I’ve put together an updated version of Using OctoDNS To Update DNS which was great but didn’t offer full config automation and new installs stopped working at octoDNS 1.0, I believe. This version should probably be regarded as experimental as it’s my first bash at python and there are quite a few components at play. However, it’s been performing faultlessly in production for several months and I’m hoping others might find it useful. Currently, it only support the legacy Mythic Beasts primary DNS API, v1, but now the bones are in place it’s not much of a stretch to support other DNS providers.
To install…
N.B. sudo isn’t required until Step 6…
1. install python virtual environment
python3 venv /home/sympl/venv
The directory will be created, as necessary. If you’re pointing to an existing venv directory use the --upgrade or --clear options (which will delete all contents).

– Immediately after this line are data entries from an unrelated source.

(* ===== verification/StorageSweep.v ===== *)
(** * Sweeps of the storage root

    [crates/dekopon-storage-host/src/sweep.rs]: namespaces that were not used for
    the time their provider's policy keeps them are deleted, with everything in
    them, and leave the ledger. *)

From Stdlib Require Import ZArith Lia Ascii String.
From stdpp Require Import base gmap strings list sorting numbers.
From S2P Require Import Prelude RustStr Identifier Subject Capability StorageConfig Quota Keys StorageDir.
From S2P Require Import StorageNamespace.

Record SweepSummary : Type := mkSummary {
  examined : Z;
  deleted : Z;
  skipped : Z;
  errors : Z
}.

(** The names a sweep leaves to the last. *)
Definition is_housekeeping (name : str) : bool :=
  str_eqb name (lit "base.lock") || str_eqb name (lit "identity") || str_eqb name (lit "last-used")
  || str_eqb name (lit "current").

(** The provider in the values of an identity. *)
Definition identity_provider (scope : StorageScope) (values : list str) : option str :=
  match scope, values with
  | PrivateConversation, [provider; _; _; _; _; _; _] => Some provider
  | SharedConversation, [tag; provider; _; _; _; _; _] =>
      if str_eqb tag (lit "shared-conversation-v1") then Some provider else None
  | AgentScope, [tag; provider; _] => if str_eqb tag (lit "agent-v1") then Some provider else None
  | SpaceScope, [tag; provider; _] => if str_eqb tag (lit "space-v1") then Some provider else None
  | _, _ => None
  end.

Section Sweep.
Context (limits : StorageLimits).
Context (io : nat → Ending) (listing : gmap path Node → path → list str).
Context (sha256 : list Z → list Z) (codec : Codec).
Context (policies : str → StorageScope → option StorageRetention).

Definition eligible (base : path) (token_ : str) (now : Z) : act Root bool :=
  found ⇚ on_disk (read_identity io codec base);
  match found with
  | None => pure false
  | Some (scope, values) =>
      if negb (str_eqb (token sha256 DOMAIN_NAMESPACE_PATH values) token_)
      then raise (Corrupt (lit "storage-resource-identity"))
      else
        provider ⇚ of_option (Corrupt (lit "storage-resource-identity")) (identity_provider scope values);
        match ProviderId_from_str provider with
        | Err _ => raise (Corrupt (lit "storage-resource-identity"))
        | Ok provider =>
            match policies provider scope with
            | None => pure false
            | Some policy =>
                last_used ⇚ marker_time io base;
                match last_used, policy with
                | None, _ => pure false
                | Some _, Keep => pure false
                | Some last_used, IdleTtl ttl => pure ((last_used <=? now) && (ttl <=? now - last_used))
                end
            end
        end
  end.

(** The loop over the entries of a directory; [remaining] counts down. *)
Fixpoint each_removed (f : str → Z → act Disk Z) (names : list str) (remaining : Z) : act Disk Z :=
  match names with
  | [] => pure remaining
  | name :: names => remaining ⇚ f name remaining; each_removed f names remaining
  end.

(** [depth] bounds the recursion. *)
Fixpoint remove_entry (depth : nat) (dir : path) (name : str) (remaining : Z) : act Disk Z :=
  match depth with
  | O => diverge
  | S depth =>
      if remaining =? 0 then raise (StartupEntryLimit 1 0)
      else
        let remaining := remaining - 1 in
        m ⇚ metadata io dir name;
        m ⇚ of_option (Corrupt (lit "vanished-entry")) m;
        match md_kind m with
        | File =>
            if md_nlink m =? 1
            then _ ⇚ open_private io dir name false; _ ⇚ remove_file io dir name; pure remaining
            else raise (Corrupt (lit "sweep-entry"))
        | Directory =>
            child ⇚ open_directory io dir name;
            names ⇚ entries_bounded io listing child remaining;
            remaining ⇚ each_removed (remove_entry depth child) names remaining;
            retained ⇚ retains_child io dir name;
            if negb retained then raise (Corrupt (lit "directory-identity"))
            else _ ⇚ remove_directory io dir name; pure remaining
        | Symlink | Other => raise (Corrupt (lit "sweep-entry"))
        end
  end.

(** Everything but the files of the namespace itself. *)
Definition remove_generations (depth : nat) (base : path) : act Disk unit :=
  names ⇚ entries_bounded io listing base (startup_max_entries limits);
  _ ⇚ each_removed (remove_entry depth base) (List.filter (fun name => negb (is_housekeeping name)) names)
        (startup_max_entries limits);
  pure tt.

Definition remove_base (base : path) (token_ : str) : act Disk unit :=
  _ ⇚ remove_file_if_exists io base (lit "current");
  _ ⇚ remove_file io base (lit "last-used");
  _ ⇚ remove_file io base (lit "identity");
  _ ⇚ remove_file io base (lit "base.lock");
  _ ⇚ remove_directory io NAMESPACES token_;
  sync io.

(** [busy]: an operation on the namespace is under way. *)
Definition sweep_one (depth : nat) (token_ : str) (now : Z) (busy : bool) : act Root bool :=
  if negb (is_token token_) then raise (Corrupt (lit "namespace-token"))
  else
    base ⇚ on_disk (open_directory io NAMESPACES token_);
    idle ⇚ eligible base token_ now;
    if negb idle || busy then pure false
    else
      _ ⇚ on_disk (open_private io base (lit "base.lock") false);
      leases ⇚ reads rt_leases;
      ending ⇚ on_disk (syscall io);
      match ending with
      | Breaks _ => raise (RootIo false)
      | _ =>
          if bool_decide (token_ ∈ leases) then pure false
          else
            retained ⇚ on_disk (retains_child io NAMESPACES token_);
            if negb retained then raise Busy
            else
              idle ⇚ eligible base token_ now;
              if negb idle then pure false
              else
                scanned ⇚ on_disk (scan_usage io listing depth base (startup_max_entries limits));
                before ⇚ of_result (usage_with_directory_entry scanned);
                deletion ⇚ attempt (on_disk (_ ⇚ remove_generations depth base; remove_base base token_));
                there ⇚ on_disk (exists_ io NAMESPACES token_);
                let removed := negb there in
                after ⇚ (if removed then pure (mkUsage 0 0 0)
                         else scanned ⇚ on_disk (scan_usage io listing depth base (startup_max_entries limits));
                              of_result (usage_with_directory_entry scanned));
                _ ⇚ on_ledger (account_sweep token_ before after removed);
                _ ⇚ of_result deletion;
                pure removed
      end.

Fixpoint sweep_tokens (depth : nat) (tokens : list str) (now : Z) (busy : str → bool) (summary : SweepSummary)
    : act Root SweepSummary :=
  match tokens with
  | [] => pure summary
  | token_ :: tokens =>
      swept ⇚ attempt (sweep_one depth token_ now (busy token_));
      sweep_tokens depth tokens now busy
        match swept with
        | Ok true => mkSummary (examined summary + 1) (deleted summary + 1) (skipped summary) (errors summary)
        | Ok false => mkSummary (examined summary + 1) (deleted summary) (skipped summary + 1) (errors summary)
        | Err _ => mkSummary (examined summary + 1) (deleted summary) (skipped summary) (errors summary + 1)
        end
  end.

Definition sweep (depth : nat) (now : Z) (busy : str → bool) : act Root SweepSummary :=
  tokens ⇚ on_disk (entries_bounded io listing NAMESPACES (startup_max_entries limits));
  sweep_tokens depth tokens now busy (mkSummary 0 0 0 0).
End Sweep.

2. Install required modules
/home/sympl/venv/bin/pip install octodns==1.10.0 octodns-mythicbeasts==0.0.1
3. Copy two scripts to a working directory (e.g., /home/sympl/dns);
- dns-sync - a bash script that activates the virtual environment, calls
octoyaml.pyandoctodns-sync - octoyaml.py - writes a new config file for octoDNS
… and set the files executable.
4. Add the API key file
mythicbeasts.keys must exist in the working directory. This contains the managed domains and passwords as set in the Mythic Beasts Control Panel, one per line…
# Mythic Beasts dns api v1 domains and passwords
# https://www.mythic-beasts.com/support/api/dns
#
# domain and password separated by whitespace
# password minimum length 6, max 254
example.com Hide my Cracking Password, Grommet
example.net DEBUG!,\n{Munge2Rodders}Munge2"\n"ok
5. Test
The first thing to note is that dns-sync will not committ any changes unless run with --doit; without it, you’ll only see an octoDNS Plan.

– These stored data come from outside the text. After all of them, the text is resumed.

(* ===== verification/StorageFrames.v ===== *)
(** * What operations on the storage root leave alone

    [keeps K m]: however [m] ends, the files at the paths in [K] are as they
    were, and no draw is taken back. A lemma per operation of [StorageDir], [StorageNamespace] and
    [StorageSweep], and the tactic [frame] that applies them. *)

From Stdlib Require Import ZArith Lia Ascii String.
From stdpp Require Import base gmap strings list sorting numbers.
From S2P Require Import Prelude RustStr Identifier Subject Capability StorageConfig Quota Keys StorageDir.
From S2P Require Import StorageNamespace StorageSweep.

Definition keepsD {A : Type} (K : path → Prop) (m : act Disk A) : Prop :=
  ∀ d p, K p → dk_files (m d).2 !! p = dk_files d !! p.

Definition root_files (s : Root) : gmap path Node := dk_files (rt_disk s).

Definition keeps {A : Type} (K : path → Prop) (m : act Root A) : Prop :=
  ∀ s, (rt_draws s ≤ rt_draws (m s).2)%nat ∧ ∀ p, K p → root_files (m s).2 !! p = root_files s !! p.

(** ** The monad *)

Section Disk.
Context {K : path → Prop}.

Lemma keepsD_bind {A B : Type} (m : act Disk A) (k : A → act Disk B) :
  keepsD K m → (∀ a, keepsD K (k a)) → keepsD K (abind m k).
Proof.
  intros Hm Hk d p Hp. unfold abind. specialize (Hm d p Hp). destruct (m d) as [[a|e] d']; cbn in *; [|done].
  by rewrite (Hk a d' p Hp).
Qed.

Lemma keepsD_attempt {A : Type} (m : act Disk A) : keepsD K m → keepsD K (attempt m).
Proof.
  intros Hm d p Hp. unfold attempt. specialize (Hm d p Hp). by destruct (m d) as [[a|[]] d'].
Qed.

Lemma keepsD_pure {A : Type} (a : A) : keepsD K (pure a).
Proof. done. Qed.
Lemma keepsD_raise {A : Type} (e : StorageHostError) : keepsD K (raise (A := A) e).
Proof. done. Qed.
Lemma keepsD_reads {A : Type} (f : Disk → A) : keepsD K (reads f).
Proof. done. Qed.
Lemma keepsD_diverge {A : Type} : keepsD K (diverge (A := A)).
Proof. done. Qed.
Lemma keepsD_of_result {A : Type} (r : result StorageHostError A) : keepsD K (of_result r).
Proof. by destruct r. Qed.
Lemma keepsD_of_option {A : Type} (e : StorageHostError) (o : option A) : keepsD K (of_option e o).
Proof. by destruct o. Qed.

(** A change of the files that leaves the paths alone. *)
Lemma keepsD_set_files (f : gmap path Node → gmap path Node) :
  (∀ fs p, K p → f fs !! p = fs !! p) → keepsD K (modify (set_files f)).
Proof. intros H d p Hp. by apply H. Qed.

From the script working directory:
./dns-sync
or if you’re using a non-default venv location
./dns-sync --venv=/home/sympl/.venv22
If you want to restrict processing to named domains or subdomains, specify them:
./dns-sync test.example.com
This filter will not affect octoyaml.py operation – a fully fledged config file is produced on every run (mythicbeasts.yaml).
Logging
dns-sync outputs to console but sends octoyaml and octoDNS showstoppers to ./errors.log - a non-zero sized file means something needs looking at.

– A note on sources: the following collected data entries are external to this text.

(* ===== verification/StorageReclaim.v ===== *)
(** * What a sweep takes away

    With any system call failing at any time: a sweep only removes, only below
    namespaces that were due when it started, never below one whose lease is held
    or that an operation works on, and what it reports deleted is gone. *)

From Stdlib Require Import ZArith Lia Ascii String.
From stdpp Require Import base gmap strings list sorting numbers.
From S2P Require Import Prelude RustStr Identifier Subject Capability StorageConfig Quota Keys StorageDir.
From S2P Require Import StorageLifetime.
From S2P Require Import StorageNamespace StorageSweep StorageFrames StorageContinuity.

(** ** Operations that only remove *)

Definition shrinks (B : path) (fs fs' : gmap path Node) : Prop :=
  ∀ p, fs' !! p = fs !! p ∨ (fs' !! p = None ∧ below B p = true).

#[export] Instance shrinks_preorder (B : path) : PreOrder (shrinks B).
Proof.
  split.
  - intros fs p. by left.
  - intros fs1 fs2 fs3 H1 H2 p. destruct (H2 p) as [->|[-> Hb]]; [apply H1|by right].
Qed.

Definition reclaims {A : Type} (B : path) (m : act Disk A) : Prop := ∀ d, shrinks B (dk_files d) (dk_files (m d).2).

Lemma reclaims_keeps {A : Type} (B : path) (m : act Disk A) : keepsD (fun _ => True) m → reclaims B m.
Proof. intros H d p. left. by apply H. Qed.

Lemma reclaims_bind {A C : Type} (B : path) (m : act Disk A) (k : A → act Disk C) :
  reclaims B m → (∀ a, reclaims B (k a)) → reclaims B (abind m k).
Proof.
  intros Hm Hk d. unfold abind. specialize (Hm d). destruct (m d) as [[a|e] d']; cbn [fst snd] in *; [|done].
  etransitivity; [exact Hm|apply Hk].
Qed.

Lemma reclaims_bind_with {A C : Type} (Q : A → Prop) (B : path) (m : act Disk A) (k : A → act Disk C) :
  reclaims B m → yields Q m → (∀ a, Q a → reclaims B (k a)) → reclaims B (abind m k).
Proof.
  intros Hm Hy Hk d. unfold abind. specialize (Hm d). destruct (m d) as [[a|e] d'] eqn:E; cbn [fst snd] in *; [|done].
  etransitivity; [exact Hm|]. apply Hk. by eapply Hy.
Qed.

Lemma reclaims_attempt {A : Type} (B : path) (m : act Disk A) : reclaims B m → reclaims B (attempt m).
Proof. intros Hm d. unfold attempt. specialize (Hm d). by destruct (m d) as [[a|[]] d']. Qed.

Lemma reclaims_delete (B q : path) : below B q = true → reclaims B (modify (set_files (delete q))).
Proof.
  intros Hq d p. cbn. destruct (decide (p = q)) as [->|Hne]; [right|left; by apply lookup_delete_ne].
  by rewrite lookup_delete_eq.
Qed.

Create HintDb reclaims.
#[export] Hint Resolve reclaims_delete : reclaims.

Ltac reclaim_step :=
  first
    [ solve [eauto 2 with reclaims nocore]
    | apply reclaims_keeps; solve [frame]
    | apply reclaims_bind; [|intros ?]
    | apply reclaims_attempt
    | match goal with
      | |- reclaims _ (match ?x with _ => _ end) => destruct x eqn:?
      | |- reclaims _ (if ?x then _ else _) => destruct x eqn:?
      end ].
Ltac reclaim := repeat reclaim_step.

Lemma below_child (B q : path) (name : str) : below B q = true → below B (q ++ [name]) = true.
Proof.
  unfold below. rewrite !bool_decide_eq_true. intros [k ->]. exists (k ++ [name]). by rewrite <- (assoc (++)).
Qed.

Section Reclaim.
Context (limits : StorageLimits) (io : nat → Ending) (listing : gmap path Node → path → list str) (B : path).

Lemma reclaims_remove_file (dir : path) (name : str) :
  below B (dir ++ [name]) = true → reclaims B (remove_file io dir name).
Proof. intros H. unfold remove_file. reclaim. Qed.
#[local] Hint Resolve reclaims_remove_file : reclaims.

Lemma reclaims_remove_if_exists (dir : path) (name : str) :
  below B (dir ++ [name]) = true → reclaims B (remove_file_if_exists io dir name).
Proof. intros H. unfold remove_file_if_exists. reclaim. Qed.

Lemma reclaims_remove_directory (dir : path) (name : str) :
  below B (dir ++ [name]) = true → reclaims B (remove_directory io dir name).
Proof. intros H. unfold remove_directory. reclaim. Qed.
#[local] Hint Resolve reclaims_remove_if_exists reclaims_remove_directory : reclaims.

Lemma reclaims_each_removed (f : str → Z → act Disk Z) (names : list str) (remaining : Z) :
  (∀ name n, reclaims B (f name n)) → reclaims B (each_removed f names remaining).
Proof.
  intros H. revert remaining. induction names as [|name names IH]; intros remaining; cbn [each_removed]; reclaim; auto.
Qed.

Lemma reclaims_remove_entry (depth : nat) (dir : path) (name : str) (remaining : Z) :
  below B (dir ++ [name]) = true → reclaims B (remove_entry io listing depth dir name remaining).
Proof.
  revert dir name remaining. induction depth as [|depth IH]; intros dir name remaining Hchild; cbn [remove_entry].
  { apply reclaims_keeps. frame. }
  destruct (remaining =? 0); [reclaim|]. do 2 (apply reclaims_bind; [reclaim|intros ?]).
  destruct (md_kind _); [reclaim| |reclaim..].
  eapply reclaims_bind_with; [apply reclaims_keeps; frame|apply open_directory_path|]. intros child <-.
  apply reclaims_bind; [reclaim|intros names].
  apply reclaims_bind; [apply reclaims_each_removed; intros; by apply IH, below_child|intros left]. reclaim.
Qed.
End Reclaim.

(** ** Operations that only look *)

(** Files, markers, leases and draws are as before. *)
Definition quiet (s s' : Root) : Prop :=
  root_files s' = root_files s ∧ rt_times s' = rt_times s ∧ rt_leases s' = rt_leases s ∧ rt_draws s' = rt_draws s.

#[export] Instance quiet_preorder : PreOrder quiet.
Proof. split; [done|]. unfold quiet. intros s1 s2 s3 (? & ? & ? & ?) (? & ? & ? & ?). split_and!; congruence. Qed.

Definition looks {A : Type} (m : act Root A) : Prop := ∀ s, quiet s (m s).2.

Lemma looksR_bind {A C : Type} (m : act Root A) (k : A → act Root C) : looks m → (∀ a, looks (k a)) → looks (abind m k).
Proof.
  intros Hm Hk s. unfold abind. specialize (Hm s). destruct (m s) as [[a|e] s']; cbn [fst snd] in *; [|done].
  etransitivity; [exact Hm|apply Hk].
Qed.

Lemma looks_on_disk {A : Type} (m : act Disk A) : keepsD (fun _ => True) m → looks (on_disk m).
Proof.
  intros H s. unfold on_disk. specialize (H (rt_disk s)). destruct (m (rt_disk s)) as [r d]. split; [|done].
  apply map_eq. intros p. by apply H.
Qed.

Lemma looks_on_ledger {A : Type} (m : locked A) : looks (on_ledger m).
Proof. intros s. unfold on_ledger. by destruct (m (rt_ledger s)). Qed.
Lemma looks_pure {A : Type} (a : A) : looks (pure a).
Proof. done. Qed.
Lemma looks_raise {A : Type} (e : StorageHostError) : looks (raise (A := A) e).
Proof. done. Qed.
Lemma looks_reads {A : Type} (f : Root → A) : looks (reads f).
Proof. done. Qed.
Lemma looks_of_result {A : Type} (r : result StorageHostError A) : looks (of_result r).
Proof. by destruct r. Qed.
Lemma looks_of_option {A : Type} (e : StorageHostError) (o : option A) : looks (of_option e o).
Proof. by destruct o. Qed.
#[export] Hint Resolve looks_pure looks_raise looks_reads looks_of_result looks_of_option looks_on_ledger : reclaims.

Ltac look :=
  repeat first
    [ solve [eauto 2 with reclaims nocore]
    | apply looks_on_disk; solve [frame]
    | apply looksR_bind; [|intros ?]
    | match goal with
      | |- looks (match ?x with _ => _ end) => destruct x eqn:?
      | |- looks (if ?x then _ else _) => destruct x eqn:?
      end ].

(** A first half that only looks. *)
Lemma wp_looks {A C : Type} (P : A → Prop) (m : act Root A) (k : A → act Root C) (Q : result Exn C → Root → Prop)
    (s : Root) :
  looks m → yields P m → (∀ a s', P a → quiet s s' → wp (k a) Q s') → (∀ e s', quiet s s' → Q (Err e) s') →
  wp (abind m k) Q s.
Proof.
  intros Hm Hy Hk He. apply wp_bind. specialize (Hm s). unfold wp.
  destruct (m s) as [[a|e] s'] eqn:E; cbn [fst snd] in *; [|by apply He]. apply Hk; [by eapply Hy|done].
Qed.

Lemma yields_any {S A : Type} (m : act S A) : yields (fun _ => True) m.
Proof. by intros ? ? ? ?. Qed.

Lemma wp_look_result {A : Type} (m : act Root A) (Q : result Exn A → Root → Prop) (s : Root) :
  looks m → wp m Q s → wp m (fun r s' => quiet s s' ∧ Q r s') s.
Proof. intros Hm Hw. split; [apply Hm|exact Hw]. Qed.

Section Due.
Context (limits : StorageLimits) (io : nat → Ending) (listing : gmap path Node → path → list str).
Context (sha256 : list Z → list Z) (codec : Codec).
Context (policies : str → StorageScope → option StorageRetention).

(** The namespace has an identity that is its own, its policy lets it go, and
    it was not used for long enough. *)
Definition due (s : Root) (b : str) (now : Z) : bool :=
  match root_files s !! (base_path b ++ [lit "identity"]) ≫= (fun n => identity_from_slice codec (nd_bytes n)) with
  | None => false
  | Some document =>
      ResourceIdentity_valid document
      && str_eqb (token sha256 DOMAIN_NAMESPACE_PATH (ri_values document)) b
      && match identity_provider (ri_scope document) (ri_values document) with
         | None => false
         | Some provider =>
             match ProviderId_from_str provider with
             | Err _ => false
             | Ok provider =>
                 match policies provider (ri_scope document) with
                 | Some (IdleTtl ttl) =>
                     let used := default 0 (rt_times s !! (base_path b ++ [lit "last-used"])) in
                     (used <=? now) && (ttl <=? now - used)
                 | _ => false
                 end
             end
         end
  end.

(** Nothing becomes due by removing files. *)
Lemma due_shrinks (s s' : Root) (B : path) (b : str) (now : Z) :
  shrinks B (root_files s) (root_files s') → rt_times s' = rt_times s → due s' b now = true → due s b now = true.
Proof.
  intros Hs Ht. unfold due. rewrite Ht. destruct (Hs (base_path b ++ [lit "identity"])) as [->|[-> _]]; done.
Qed.

Lemma due_quiet (s s' : Root) (b : str) (now : Z) : quiet s s' → due s' b now = due s b now.
Proof. intros (Hf & Ht & _). unfold due. by rewrite Hf, Ht. Qed.

Lemma looks_eligible (base : path) (b : str) (now : Z) : looks (eligible io sha256 codec policies base b now).
Proof. unfold eligible, marker_time. look. Qed.

Lemma read_identity_is (b : str) (d : Disk) :
  wp (read_identity io codec (base_path b))
    (fun r _ => match r with
                | Ok (Some (scope, values)) =>
                    ∃ document, dk_files d !! (base_path b ++ [lit "identity"])
                        ≫= (fun n => identity_from_slice codec (nd_bytes n)) = Some document
                      ∧ ResourceIdentity_valid document = true ∧ ri_scope document = scope ∧ ri_values document = values
                | _ => True
                end) d.
Proof.
  unfold read_identity. apply wp_bind.
  pose proof (keepsD_exists (K := fun _ => True) io (base_path b) (lit "identity") d) as Hk. unfold wp at 1.
  destruct (exists_ io (base_path b) (lit "identity") d) as [[there|e] d1]; cbn [fst snd] in *; [|done].
  destruct (negb there); [done|]. eapply wp_step; [by apply wp_read_bounded| |done].
  intros content d2 (Hd2 & _ & n & Hn & _ & ->). apply wp_bind, wp_of_option; [|done]. intros document Edoc.
  destruct (ResourceIdentity_valid document) eqn:Ev; [|done]. apply wp_pure. exists document. split; [|done].
  rewrite <- Hk, <- Hd2, Hn by done. exact Edoc.
Qed.

Lemma marker_time_is (base : path) (s : Root) :
  wp (marker_time io base)
    (fun r _ => match r with
                | Ok (Some t) => t = default 0 (rt_times s !! (base ++ [lit "last-used"]))
                | _ => True
                end) s.
Proof.
  unfold marker_time. eapply (wp_looks (fun _ => True)); [look|apply yields_any| |done]. intros there s1 _ H1.
  destruct (negb there); [done|]. do 3 (eapply (wp_looks (fun _ => True)); [look|apply yields_any| |done]; intros ? ? _ ?).
  destruct (match _ with Some n => negb (is_nil (nd_bytes n)) | None => false end); [done|].
  unfold wp, abind, reads. cbn.
  repeat match goal with H : quiet _ _ |- _ => destruct H as (_ & H & _) end. congruence.
Qed.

octoyaml.py logs to octoyaml.log by default with four backups and file rotation at ~1MB.
octoDNS is governed by a config file named octodns-logging-config.yaml, if present. Without it, no file logging takes place. The example file is set for loglevel WARNING at Console and INFO for octodns.log with 6 backups and file rotation at 2MB.
Setting --debug has a few consequences:
octoyaml.py: verbose console and file logging (octoyaml.log).octoDNS: verbose file logging (octodns.log). This requires a separate logging config file,octodns-logging-config=debug.yaml, which is created if it doesn’t exist. (Edits to the file will be preserved).- An
api-debugTXT record with a timestamp will be set up. Running--debug --doitwill create the record and the next--doitwithout--debugwill delete it.
6. Deploy
If you’re good to go, add an appropriate call to dns-sync in /root/Bytemark/upload
sudo nano /root/Bytemark/upload …
/home/sympl/dns/dns-sync --doit
exit
At this point, all sympl-dns-generate updates are hooked up to the outside world.